Niet veel later kreeg ik eens een boekje, met vogeltjes waar namen bij stonden, en ook een verrekijker voor moederdag. Het was wel iets heel bijzonders, en ik was er dan ook waanzinnig blij mee. Vanaf dat moment had ik iets moois in handen. De hobby van het vogelen maakte me gelukkig, en mijn interesse bleef groeien. Ik werd lid van een vogelwachtvereniging, en ik ging regelmatig mee op sjouw. Al spelenderwijs leerde ik de namen kennen, en de bijbehorende geluiden natuurlijk. Ook na de scheiding bood deze hobby me veel troost en plezier.

Mijn overgrootvader – van vaders kant - was voor de oorlog actief met het vangen van kraaien. Hij kreeg een halve cent per stuk. De boeren waren blij dat er weer wat minder van die zwarte monsters op hun pas gezaaide land rondstruinden. Zou ik het van hem hebben, die vogelgekte? Maar van mij hoeven ze niet dood! Sterker nog, zwarte vogels vind ik prachtig! De Raaf staat voor mij met stip op één. In en in-zwart zijn ze. Ook de enorme Zeearend vind ik geweldig, alleen is die niet echt zwart.

Kauwtjes zijn intelligente vogels; ik heb een boekje over ze. Ik heb zoveel boeken die betrekking hebben op de natuur! Insecten, paddenstoelen, mossen en grassen, ik vind het prachtig om door te bladeren. Maar vogels blijven toch het meest speciaal, omdat met hen de belangstelling voor flora en fauna was gewekt.

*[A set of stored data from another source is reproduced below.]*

Lemma list_empty_spec h hd xs :
  dlist h hd xs -> qd_list_empty h hd = Ok (match xs with [] => true | _ => false end).
Proof.
  intros [Hnd Hc]. unfold qd_list_empty. rewrite (get_next_ok _ _ _ (chain_first _ _ _ _ Hc)).
  destruct xs as [|x xs]; simpl; f_equal; [apply Z.eqb_refl|].
  apply Z.eqb_neq. intros ->. apply NoDup_cons in Hnd as [? _]. set_solver.
Qed.

(** ** No operation loses a node *)

Definition preserves (h h' : heap) : Prop := forall p, mapped h p -> mapped h' p.

Lemma preserves_trans h1 h2 h3 : preserves h1 h2 -> preserves h2 h3 -> preserves h1 h3.
Proof. intros H1 H2 p Hp. auto. Qed.

Lemma set_next_preserves h p v h' : set_next h p v = Ok h' -> preserves h h'.
Proof.
  unfold set_next. destruct (nxt h !! p); [|done]. intros [= <-] q [? ?].
  split; [by apply insert_is_Some | done].
Qed.

Lemma set_prev_preserves h p v h' : set_prev h p v = Ok h' -> preserves h h'.
Proof.
  unfold set_prev. destruct (prv h !! p); [|done]. intros [= <-] q [? ?].
  split; [done | by apply insert_is_Some].
Qed.


(** Take a run of bindings apart. *)
Ltac obind_inv :=
  repeat match goal with
  | H : obind _ _ = Ok _ |- _ =>
    let a := fresh "a" in let E := fresh "E" in
    apply obind_ok in H as (a & E & H); cbn beta in H
  end.

Ltac preserves_tac :=
  intros; obind_inv;
  repeat match goal with
  | H : set_next _ _ _ = Ok _ |- _ => apply set_next_preserves in H
  | H : set_prev _ _ _ = Ok _ |- _ => apply set_prev_preserves in H
  end; intros p Hp; eauto 10.

Lemma list_init_preserves h l h' : qd_list_init h l = Ok h' -> preserves h h'.
Proof. unfold qd_list_init. preserves_tac. Qed.

Lemma list_add_tail_preserves h n hd h' : qd_list_add_tail h n hd = Ok h' -> preserves h h'.
Proof. unfold qd_list_add_tail, __qd_list_add. preserves_tac. Qed.

Lemma list_del_init_preserves h n h' : qd_list_del_init h n = Ok h' -> preserves h h'.
Proof. unfold qd_list_del_init, qd_list_init, __qd_list_del. preserves_tac. Qed.

(** ** A family of disjoint lists

    [lists_ok h heads L]: each head of [heads] is a circular list with the
    nodes [L hd], and no two of them share a node. *)

Definition lists_ok (h : heap) (heads : list loc) (L : loc -> list loc) : Prop :=
  (forall hd, hd ∈ heads -> dlist h hd (L hd)) /\
  (forall h1 h2, h1 ∈ heads -> h2 ∈ heads -> h1 <> h2 ->
     forall p, p ∈ h1 :: L h1 -> p ∉ h2 :: L h2).

(** A node that is in none of the lists. *)
Definition loose (heads : list loc) (L : loc -> list loc) (p : loc) : Prop :=
  forall hd, hd ∈ heads -> p ∉ hd :: L hd.

Definition upd (hd : loc) (xs : list loc) (L : loc -> list loc) : loc -> list loc :=
  fun p => if decide (p = hd) then xs else L p.

Lemma upd_eq hd xs L : upd hd xs L hd = xs.
Proof. unfold upd. by case_decide. Qed.

Lemma upd_ne hd xs L p : p <> hd -> upd hd xs L p = L p.
Proof. unfold upd. by case_decide. Qed.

Van de kant van mijn moeder heb ik een oom. Hij vertelt altijd vol passie en enthousiasme over allerlei ontdekkingen die hij deed en doet in de natuur. Hij weet er verschrikkelijk veel vanaf, en het mooiste is wel: toen hij er een jaar of tien geleden achter kwam dat zijn nichtje – ik dus - dezelfde passie heeft, was hij verschrikkelijk blij. En als ik hem zie, en dat is eens per jaar, dan vraagt hij: ‘ga je nog wel eens het veld in?’ En dan word ik heel warm van binnen. Dan voel ik de familieband.

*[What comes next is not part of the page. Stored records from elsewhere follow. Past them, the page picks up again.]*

(** Stopping a timer.  On a well-formed wheel the call returns QD_OK, takes
    the timer out of its slot (if it was in one), leaves every other list as it
    was and the wheel well formed, marks the timer cancelled, and counts the
    cancellation exactly when the timer was scheduled. *)
Theorem timer_stop_correct w L t tm :
  wheel_wf w L -> timers w !! t = Some tm -> wheel tm = true ->
  exists w' tm', qd_timer_stop w t = Ok (QD_OK, w') /\ wheel_wf w' (pulled t L) /\
    timers w' = <[t:=tm']> (timers w) /\ state tm' = QD_TIMER_CANCELLED /\ slot tm' < 0 /\
    num_timers w' = (if 0 <=? slot tm then i32 (num_timers w - 1) else num_timers w) /\
    timers_cancelled w' = (if 0 <=? slot tm then u64 (timers_cancelled w + 1) else timers_cancelled w).
Proof.
  intros Hwf Ht Hw.
  destruct (remove_timer_spec w L t tm Hwf Ht) as (w1 & tm1 & E1 & Hl1 & Hlo & Hp1 & Htm & Hs & Etm & Ew).
  unfold qd_timer_stop. unfold get_timer at 1. rewrite Ht. cbn [of_option obind].
  rewrite Hw. cbn [negb].
  assert (timers w1 !! t = Some tm1) as Hg by (by rewrite Htm, lookup_insert_eq).
  destruct (Z.leb_spec 0 (slot tm)) as [H0|H0].
  - rewrite E1. cbn [obind]. unfold get_timer. cbn [timers set_counts]. rewrite Hg. cbn [of_option obind].
    assert (num_timers w1 = num_timers w /\ timers_cancelled w1 = timers_cancelled w) as [En Ec]
      by (by rewrite Ew).
    eexists _, (set_state QD_TIMER_CANCELLED tm1). split; [done|]. split; [|split; [|simpl; rewrite En, Ec; split; [done|by split]]].
    + apply (pulled_wf w _ L t (set_state QD_TIMER_CANCELLED tm1)); try done.
      simpl. by rewrite Htm, insert_insert_eq.
    + simpl. by rewrite Htm, insert_insert_eq.
  - assert (w1 = w) as ->.
    { unfold remove_timer_internal, get_timer in E1. rewrite Ht in E1. cbn [of_option obind] in E1.
      destruct (Z.leb_spec 0 (slot tm)); [lia|]. by injection E1. }
    cbn [obind]. unfold get_timer. rewrite Hg. cbn [of_option obind].
    eexists _, (set_state QD_TIMER_CANCELLED tm1). split; [done|]. split; [|done].
    apply (pulled_wf w _ L t (set_state QD_TIMER_CANCELLED tm1)); done.
Qed.

Lemma timer_stop_correct_witness : exists w w' tm',
  qd_timer_stop w 2000 = Ok (QD_OK, w') /\ timers w' = <[2000:=tm']> (timers w) /\
  state tm' = QD_TIMER_CANCELLED.
Proof.
  destruct demo_wheel as (w & Hwf & Ht & _). exists w.
  destruct (timer_stop_correct w (fun _ => []) 2000 (idle_timer true)) as (w' & tm' & E & _ & Ht' & Hs & _).
  - exact Hwf.
  - rewrite Ht. reflexivity.
  - reflexivity.
  - exists w', tm'. auto.
Defined.

(** C2: The first firing, within one turn of level 0. A well-formed wheel (its expired list
    is empty, which holds until a timer has fired once, see [oneshot_fires_again]) is ticked
    by [n] ticks that do not reach a multiple of 256, so that nothing cascades; the timers
    in the slots of these ticks are one-shot and due, and the callbacks do nothing to the
    wheel. Then the callback of each of these timers runs exactly once, in the order of the
    ticks and of their start, these timers become idle, their slots are empty, and the other
    slots are as they were. *)
Theorem tick_fires_due w L now n fuel :
  let hs := visited (current_tick w) n in
  wheel_wf w L -> mapped (hp w) local_head ->
  0 <= current_tick w -> current_tick w mod 256 + Z.of_nat n < 256 ->
  current_tick w + Z.of_nat n < u64_mod -> (0 < n)%nat ->
  u64 (now - base_time w) / tick_interval_ms w = current_tick w + Z.of_nat n ->
  (forall i t, (i < n)%nat -> t ∈ L (slot_head 0 ((current_tick w + Z.of_nat i) mod 256)) ->
     exists tm, timers w !! t = Some tm /\ expires tm <= current_tick w + Z.of_nat i /\
       callback tm = true /\ Z.land (flags tm) QD_TIMER_PERIODIC = 0) ->
  (n + length (due L hs) < fuel)%nat ->
  exists w', qd_timer_wheel_tick no_callback_effect fuel now (Some w)
      = Ok (Z.of_nat (length (due L hs)), Some w') /\
    fired w' = fired w ++ due L hs /\ current_tick w' = current_tick w + Z.of_nat n /\
    (forall t, t ∈ due L hs -> exists tm', timers w' !! t = Some tm' /\ state tm' = QD_TIMER_IDLE /\ slot tm' < 0) /\
    (forall hd, hd ∈ all_slot_heads -> dlist (hp w') hd (if decide (hd ∈ hs) then [] else L hd)).
Proof.
  intros hs Hwf Hm Hc Hmod Hov Hn Hnow Hdue Hf. unfold qd_timer_wheel_tick. cbv zeta. rewrite Hnow.
  destruct (Z.leb_spec (current_tick w + Z.of_nat n) (current_tick w)); [lia|].
  destruct (tick_loop_spec n fuel w L 0 (wf_lists _ _ Hwf) Hc Hmod Hov) as (w1 & -> & Hl1 & Hp1 & Hs1 & Hc1 & _ & Hf1).
  { intros i t Hi Ht. destruct (Hdue i t Hi Ht) as (tm & ? & ? & _). eauto. }
  { done. }
  fold hs in Hl1, Hs1 |- *. rewrite Z.add_0_l. cbn [obind].
  assert (L expired_head = []) as Hexp0.
  { apply elem_of_nil_inv. intros t Ht. assert (expired_head ∈ heads) as Hexp by (apply elem_of_heads; done).
    destruct (wf_known _ _ Hwf _ t Hexp Ht) as [tm Htm]. destruct (Z.lt_ge_cases (slot tm) 0) as [Hs|Hs].
    - by apply (wf_out _ _ Hwf t tm Htm Hs _ Hexp), list_elem_of_further.
    - destruct (wf_in _ _ Hwf t tm Htm Hs) as (? & ? & Hin).
      destruct (slot_head_in (wheel_level tm) (slot tm)) as [Hh Hne]; [lia|lia|].
      by apply (proj2 (wf_lists _ _ Hwf) _ _ Hh Hexp Hne t); apply list_elem_of_further. }
  destruct (due_members w L n Hwf) as [Hdm Hdk].
  destruct (splice_expired_spec (hp w1) (drained hs L) Hl1 (Hp1 _ Hm)) as (h2 & h3 & E2 & E3 & Hl3).
  { intros hd p Hhd Hp. apply (wf_addr _ _ Hwf). unfold drained in Hp. rewrite Hexp0 in Hp.
    destruct (decide (hd = expired_head)); [by apply Hdk|].
    destruct (decide (hd ∈ hs)); [by apply elem_of_nil in Hp|]. by eapply wf_known. }
  rewrite E2. cbn [obind]. rewrite E3. cbn [obind].
  assert (drained hs L expired_head = due L hs) as Hdr.
  { unfold drained. rewrite decide_True by done. by rewrite Hexp0. }
  destruct (run_expired_spec (due L hs) fuel (set_hp h3 w1) _ Hl3) as (w4 & E4 & Hl4 & Hf4 & Hi4 & Hc4).
  { by rewrite upd_eq. }
  { intros t Ht. destruct (Hdm t Ht) as (i & Hi & Hin). destruct (Hdue i t Hi Hin) as (tm & Htm & _ & ? & ?).
    exists (set_slot (-1) tm). simpl. rewrite (Hs1 t), decide_True by done. by rewrite Htm. }
  { lia. }
  exists w4. rewrite E4. cbn [obind]. split; [done|]. split; [by rewrite Hf4; simpl; rewrite Hf1|].
  split; [by rewrite Hc4|]. split.
  - intros t Ht. destruct (Hdm t Ht) as (i & Hi & Hin). destruct (Hdue i t Hi Hin) as (tm & Htm & _).
    exists (set_state QD_TIMER_IDLE (set_slot (-1) tm)). rewrite (Hi4 t), decide_True by done. simpl.
    rewrite (Hs1 t), decide_True by done. by rewrite Htm.
  - intros hd Hhd. destruct Hl4 as [Hd4 _]. specialize (Hd4 hd (list_elem_of_further _ _ _ Hhd)).
    assert (hd <> local_head /\ hd <> expired_head) as [N1 N2].
    { apply elem_of_slot_heads in Hhd. change local_head with 1027. change expired_head with 1025. lia. }
    rewrite !upd_ne in Hd4 by done. unfold drained in Hd4. by rewrite decide_False in Hd4 by done.
Qed.

Lemma tick_fires_due_witness : exists w w',
  qd_timer_wheel_tick no_callback_effect 20 70 (Some w) = Ok (1, Some w') /\
  fired w = [] /\ fired w' = [2000] /\ current_tick w' = 7.
Proof.
  destruct demo_started as (w & Hwf & Ht & Hf & Hc & Hi & Hb & Hm). exists w.
  assert (due (started 2000 0 5 (fun _ => [])) (visited 0 7) = [2000]) as Hd by (vm_compute; reflexivity).
  destruct (tick_fires_due w (started 2000 0 5 (fun _ => [])) 70 7 20 Hwf Hm) as (w' & E & Hf' & Hc' & _);
    rewrite ?Hc, ?Hi, ?Hb, ?Hd.
  - lia.
  - reflexivity.
  - reflexivity.
  - lia.
  - reflexivity.
  - intros i t Hlt Hin. apply started_elem in Hin as [[_ Hin]|[-> Hs]]; [by apply elem_of_nil in Hin|].
    exists (scheduled_timer (idle_timer true) 5 5 0 0 5). rewrite Ht. split; [reflexivity|].
    apply slot_head_inj in Hs as [_ Hs]; [|apply Z.mod_pos_bound; lia|lia].
    rewrite Z.mod_small in Hs by lia. split; [simpl; lia|]. by split.
  - simpl. lia.
  - exists w'. rewrite Hc, Hd in E, Hf'. rewrite Hf in Hf'. rewrite Hc in Hc'. by split.
Defined.

(** An expired one-shot timer is not removed from the wheel.  The tick
    splices [wheel->expired] into a local list without reinitialising it, so
    that the head keeps pointing at timers that have already run: a one-shot
    timer of 5 ms on a wheel ticked at 6, 7 and 8 ms has its callback invoked
    three times, and the timer count drops to -2. *)
Theorem oneshot_fires_again : oneshot_run = Ok ([2000; 2000; 2000], -2).
Proof. vm_compute. reflexivity. Qed.

(** A tick with an explicit time does nothing.  [qd_timer_wheel_tick_to]
    rebases the wheel so that [now] is the current tick and then ticks by the real
    clock: called with the present time (or less than a tick before it), it runs
    no timer and leaves the current tick where it is, however much time has passed
    since the last tick. *)
Theorem tick_to_is_stuck cb fuel real_now now w :
  0 < tick_interval_ms w -> 0 <= now <= real_now -> real_now - now < tick_interval_ms w ->
  0 <= current_tick w -> current_tick w * tick_interval_ms w + tick_interval_ms w <= u64_mod ->
  exists w', qd_timer_wheel_tick_to cb fuel real_now now (Some w) = Ok (0, Some w') /\
    current_tick w' = current_tick w /\ timers w' = timers w /\ hp w' = hp w /\ fired w' = fired w.
Proof.
  intros Hi Hn Hd Hc Hov. unfold qd_timer_wheel_tick_to, qd_timer_wheel_tick.
  cbn [base_time set_base_time tick_interval_ms current_tick].
  rewrite (u64_small (current_tick w * tick_interval_ms w)) by (unfold_widths; nia).
  assert (u64 (real_now - u64 (now - current_tick w * tick_interval_ms w))
          = current_tick w * tick_interval_ms w + (real_now - now)) as ->.
  { unfold_widths. rewrite Zminus_mod_idemp_r. rewrite Z.mod_small; unfold_widths; [lia|nia]. }
  rewrite Z.div_add_l, (Z.div_small (real_now - now)), Z.add_0_r, Z.leb_refl by lia.
  eexists. split; [done|]. done.
Qed.

Lemma tick_to_is_stuck_witness : exists w w',
  qd_timer_wheel_tick_to no_callback_effect 20 5000 5000 (Some w) = Ok (0, Some w') /\
  timers w !! 2000 = Some (scheduled_timer (idle_timer true) 5 5 0 0 5) /\ current_tick w' = 0 /\ fired w' = [].
Proof.
  destruct demo_started as (w & _ & Ht & Hf & Hc & Hi & Hb & _). exists w.
  destruct (tick_to_is_stuck no_callback_effect 20 5000 5000 w) as (w' & E & Hc' & _ & _ & Hf');
    rewrite ?Hc, ?Hi; try lia; [unfold_widths; lia|].
  exists w'. split; [exact E|]. rewrite Ht, Hc', Hf', Hc, Hf. split; [reflexivity|]. by split.
Defined.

Mijn moeder overleed toen ik vijf was. Ze overleed aan borstkanker, en was lange tijd ziek geweest. Ze was 31 jaar. Ik heb haar natuurlijk niet zo goed gekend, maar als ik dan mijn oom spreek, of naar de lucht kijk en de vogels zie, dan weet ik dat ze daar ergens is.

Reactie plaatsen

Reacties

Er zijn geen reacties geplaatst.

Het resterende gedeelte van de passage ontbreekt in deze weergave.